# Work order
Output the data below exactly, down to the last character.

# Source data
(** ** Laws of edits *)

Lemma member_loop_alter t l f : forall n i x, (forall m, nxt_conf_get_string (f m).1 = nxt_conf_get_string m.1) ->
  member_loop t l n = Some ((n + i)%nat, x) ->
  exists m, l !! i = Some m /\ member_loop t (alter f i l) n = Some ((n + i)%nat, (f m).2).
Proof.
  induction l as [|[s v] l IH]; intros n i x Hf H; cbn [member_loop] in H; [done|]. case_bool_decide as E.
  - injection H as Hn <-. assert (i = 0%nat) as -> by lia. exists (s, v). split; [done|]. cbn. specialize (Hf (s, v)).
    destruct (f (s, v)) as [s' v']. cbn in *. rewrite bool_decide_true by congruence. f_equal. f_equal. lia.
  - pose proof (proj1 (member_loop_spec _ _ _ _ _ H)) as Hi. destruct i as [|i]; [lia|].
    replace (n + S i)%nat with (S n + i)%nat in * by lia. destruct (IH (S n) i x Hf H) as (m & Hm & Hl).
    exists m. split; [done|]. cbn. rewrite bool_decide_false by done. exact Hl.
Qed.

Lemma member_loop_app t l s x : forall n, member_loop t l n = None -> nxt_conf_get_string s = t ->
  member_loop t (l ++ [(s, x)]) n = Some ((n + length l)%nat, x).
Proof.
  induction l as [|[s' v] l IH]; intros n H Hs; cbn in *.
  - rewrite bool_decide_true by done. f_equal. f_equal. lia.
  - case_bool_decide; [done|]. rewrite IH by done. f_equal. f_equal. lia.
Qed.

Lemma get_set_string t : nxt_conf_get_string (nxt_conf_set_string t) = t.
Proof. unfold nxt_conf_set_string. by destruct (_ <? _). Qed.

(** The child that was set is found, and so is a new one. *)
Lemma child_set v t i x y : child v t = Some (i, x) -> child (set_child v i y) t = Some (i, y).
Proof.
  destruct v as [|b|n|n|s|l|l]; try done; cbn [child set_child]; intros H.
  - destruct (_ || _); [done|]. destruct (l !! _) as [z|] eqn:E; [|done]. cbn in H. simplify_eq.
    by rewrite list_lookup_insert_eq by (by eapply lookup_lt_Some).
  - destruct (member_loop_alter t l (fun m => (m.1, y)) 0 i x) as (m & _ & Hm); done.
Qed.

Lemma child_new v t x v' : bad_index v t = false -> child v t = None -> new_child v t x = Edited v' ->
  exists i, child v' t = Some (i, x).
Proof.
  destruct v as [|b|n|n|s|l|l]; try done; cbn [child new_child bad_index]; intros Hb Hc H.
  - destruct (nxt_int_parse t =? _) eqn:E; [|done]. apply Z.eqb_eq in E. injection H as <-. cbn [child]. rewrite Hb, E, Nat2Z.id.
    exists (length l). by rewrite list_lookup_middle.
  - injection H as <-. exists (length l). cbn [child]. by rewrite (member_loop_app t l _ x 0 Hc (get_set_string t)).
Qed.

Lemma find_put segs : forall x v v', Forall (fun s => token s <> Some []) segs ->
  edit_path segs (Put x) v = Edited v' -> find_path segs v' = Some x.
Proof.
  induction segs as [|s r IH]; intros x v v' Hne H; [done|]. apply Forall_cons in Hne as [Hs Hr].
  cbn [edit_path find_path] in *. destruct (token s) as [[|c t]|]; [done| |done].
  destruct (bad_index v (c :: t)) eqn:Eb; [done|]. destruct r as [|s2 r].
  - destruct (child v (c :: t)) as [[i y]|] eqn:Ec.
    + injection H as <-. by rewrite (child_set _ _ _ _ _ Ec).
    + destruct (child_new _ _ _ _ Eb Ec H) as [i ->]. done.
  - destruct (child v (c :: t)) as [[i y]|] eqn:Ec; [|done]. unfold in_child in H.
    destruct (edit_path (s2 :: r) (Put x) y) as [| |y'] eqn:Ey; try done. injection H as <-.
    rewrite (child_set _ _ _ _ _ Ec). by apply (IH x y).
Qed.

(** Members have different names, at every level. *)
Fixpoint unique (v : conf_value) : Prop :=
  match v with
  | VALUE_ARRAY l => foldr (fun v P => unique v /\ P) True l
  | VALUE_OBJECT l =>
    NoDup (map (fun m => nxt_conf_get_string m.1) l) /\ foldr (fun m P => unique m.2 /\ P) True l
  | _ => True
  end.

Lemma unique_array l : unique (VALUE_ARRAY l) <-> Forall unique l.
Proof. apply foldr_and. Qed.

# Task result
(** ** Laws of edits *)

Lemma member_loop_alter t l f : forall n i x, (forall m, nxt_conf_get_string (f m).1 = nxt_conf_get_string m.1) ->
  member_loop t l n = Some ((n + i)%nat, x) ->
  exists m, l !! i = Some m /\ member_loop t (alter f i l) n = Some ((n + i)%nat, (f m).2).
Proof.
  induction l as [|[s v] l IH]; intros n i x Hf H; cbn [member_loop] in H; [done|]. case_bool_decide as E.
  - injection H as Hn <-. assert (i = 0%nat) as -> by lia. exists (s, v). split; [done|]. cbn. specialize (Hf (s, v)).
    destruct (f (s, v)) as [s' v']. cbn in *. rewrite bool_decide_true by congruence. f_equal. f_equal. lia.
  - pose proof (proj1 (member_loop_spec _ _ _ _ _ H)) as Hi. destruct i as [|i]; [lia|].
    replace (n + S i)%nat with (S n + i)%nat in * by lia. destruct (IH (S n) i x Hf H) as (m & Hm & Hl).
    exists m. split; [done|]. cbn. rewrite bool_decide_false by done. exact Hl.
Qed.

Lemma member_loop_app t l s x : forall n, member_loop t l n = None -> nxt_conf_get_string s = t ->
  member_loop t (l ++ [(s, x)]) n = Some ((n + length l)%nat, x).
Proof.
  induction l as [|[s' v] l IH]; intros n H Hs; cbn in *.
  - rewrite bool_decide_true by done. f_equal. f_equal. lia.
  - case_bool_decide; [done|]. rewrite IH by done. f_equal. f_equal. lia.
Qed.

Lemma get_set_string t : nxt_conf_get_string (nxt_conf_set_string t) = t.
Proof. unfold nxt_conf_set_string. by destruct (_ <? _). Qed.

(** The child that was set is found, and so is a new one. *)
Lemma child_set v t i x y : child v t = Some (i, x) -> child (set_child v i y) t = Some (i, y).
Proof.
  destruct v as [|b|n|n|s|l|l]; try done; cbn [child set_child]; intros H.
  - destruct (_ || _); [done|]. destruct (l !! _) as [z|] eqn:E; [|done]. cbn in H. simplify_eq.
    by rewrite list_lookup_insert_eq by (by eapply lookup_lt_Some).
  - destruct (member_loop_alter t l (fun m => (m.1, y)) 0 i x) as (m & _ & Hm); done.
Qed.

Lemma child_new v t x v' : bad_index v t = false -> child v t = None -> new_child v t x = Edited v' ->
  exists i, child v' t = Some (i, x).
Proof.
  destruct v as [|b|n|n|s|l|l]; try done; cbn [child new_child bad_index]; intros Hb Hc H.
  - destruct (nxt_int_parse t =? _) eqn:E; [|done]. apply Z.eqb_eq in E. injection H as <-. cbn [child]. rewrite Hb, E, Nat2Z.id.
    exists (length l). by rewrite list_lookup_middle.
  - injection H as <-. exists (length l). cbn [child]. by rewrite (member_loop_app t l _ x 0 Hc (get_set_string t)).
Qed.

Lemma find_put segs : forall x v v', Forall (fun s => token s <> Some []) segs ->
  edit_path segs (Put x) v = Edited v' -> find_path segs v' = Some x.
Proof.
  induction segs as [|s r IH]; intros x v v' Hne H; [done|]. apply Forall_cons in Hne as [Hs Hr].
  cbn [edit_path find_path] in *. destruct (token s) as [[|c t]|]; [done| |done].
  destruct (bad_index v (c :: t)) eqn:Eb; [done|]. destruct r as [|s2 r].
  - destruct (child v (c :: t)) as [[i y]|] eqn:Ec.
    + injection H as <-. by rewrite (child_set _ _ _ _ _ Ec).
    + destruct (child_new _ _ _ _ Eb Ec H) as [i ->]. done.
  - destruct (child v (c :: t)) as [[i y]|] eqn:Ec; [|done]. unfold in_child in H.
    destruct (edit_path (s2 :: r) (Put x) y) as [| |y'] eqn:Ey; try done. injection H as <-.
    rewrite (child_set _ _ _ _ _ Ec). by apply (IH x y).
Qed.

(** Members have different names, at every level. *)
Fixpoint unique (v : conf_value) : Prop :=
  match v with
  | VALUE_ARRAY l => foldr (fun v P => unique v /\ P) True l
  | VALUE_OBJECT l =>
    NoDup (map (fun m => nxt_conf_get_string m.1) l) /\ foldr (fun m P => unique m.2 /\ P) True l
  | _ => True
  end.

Lemma unique_array l : unique (VALUE_ARRAY l) <-> Forall unique l.
Proof. apply foldr_and. Qed.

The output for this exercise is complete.